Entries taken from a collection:
▽
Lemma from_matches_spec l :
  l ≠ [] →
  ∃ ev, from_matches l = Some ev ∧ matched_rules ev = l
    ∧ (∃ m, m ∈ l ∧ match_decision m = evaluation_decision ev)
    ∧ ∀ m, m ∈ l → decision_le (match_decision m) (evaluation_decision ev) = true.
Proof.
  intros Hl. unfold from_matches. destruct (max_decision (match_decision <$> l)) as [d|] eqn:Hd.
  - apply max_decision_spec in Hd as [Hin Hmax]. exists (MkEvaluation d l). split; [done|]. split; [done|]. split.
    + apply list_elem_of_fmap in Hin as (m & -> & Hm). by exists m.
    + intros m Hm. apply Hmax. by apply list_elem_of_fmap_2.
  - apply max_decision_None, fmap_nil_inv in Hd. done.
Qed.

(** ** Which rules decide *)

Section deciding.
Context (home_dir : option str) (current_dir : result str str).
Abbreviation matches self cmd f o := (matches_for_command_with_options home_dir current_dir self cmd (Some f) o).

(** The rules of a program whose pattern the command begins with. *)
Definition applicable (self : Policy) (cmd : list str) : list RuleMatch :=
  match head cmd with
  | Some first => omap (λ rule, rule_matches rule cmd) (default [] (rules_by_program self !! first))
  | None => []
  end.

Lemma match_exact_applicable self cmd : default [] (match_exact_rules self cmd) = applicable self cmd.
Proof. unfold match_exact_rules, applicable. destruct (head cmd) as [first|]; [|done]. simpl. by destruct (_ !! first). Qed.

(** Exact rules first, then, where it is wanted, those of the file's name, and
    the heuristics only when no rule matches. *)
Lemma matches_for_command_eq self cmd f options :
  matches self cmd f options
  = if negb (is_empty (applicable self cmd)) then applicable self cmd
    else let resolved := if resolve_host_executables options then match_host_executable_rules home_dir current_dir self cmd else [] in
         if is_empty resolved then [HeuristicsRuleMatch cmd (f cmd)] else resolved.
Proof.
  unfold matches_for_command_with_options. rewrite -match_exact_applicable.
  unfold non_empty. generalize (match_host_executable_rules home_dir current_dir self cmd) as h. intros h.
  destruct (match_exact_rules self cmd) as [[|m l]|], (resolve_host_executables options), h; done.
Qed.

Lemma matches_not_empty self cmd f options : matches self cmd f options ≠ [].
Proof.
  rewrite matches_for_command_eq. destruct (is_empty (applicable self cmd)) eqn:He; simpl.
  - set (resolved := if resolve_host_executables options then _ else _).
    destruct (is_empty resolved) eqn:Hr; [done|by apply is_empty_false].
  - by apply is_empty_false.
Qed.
△
Work to be completed »
Reproduce exactly the section above that begins at the line containing "destruct (match_exact_rules self" and ends at the line containing "rewrite matches_for_command_eq. destruct", leaving out all other lines.

Your solution »
  destruct (match_exact_rules self cmd) as [[|m l]|], (resolve_host_executables options), h; done.
Qed.

Lemma matches_not_empty self cmd f options : matches self cmd f options ≠ [].
Proof.
  rewrite matches_for_command_eq. destruct (is_empty (applicable self cmd)) eqn:He; simpl.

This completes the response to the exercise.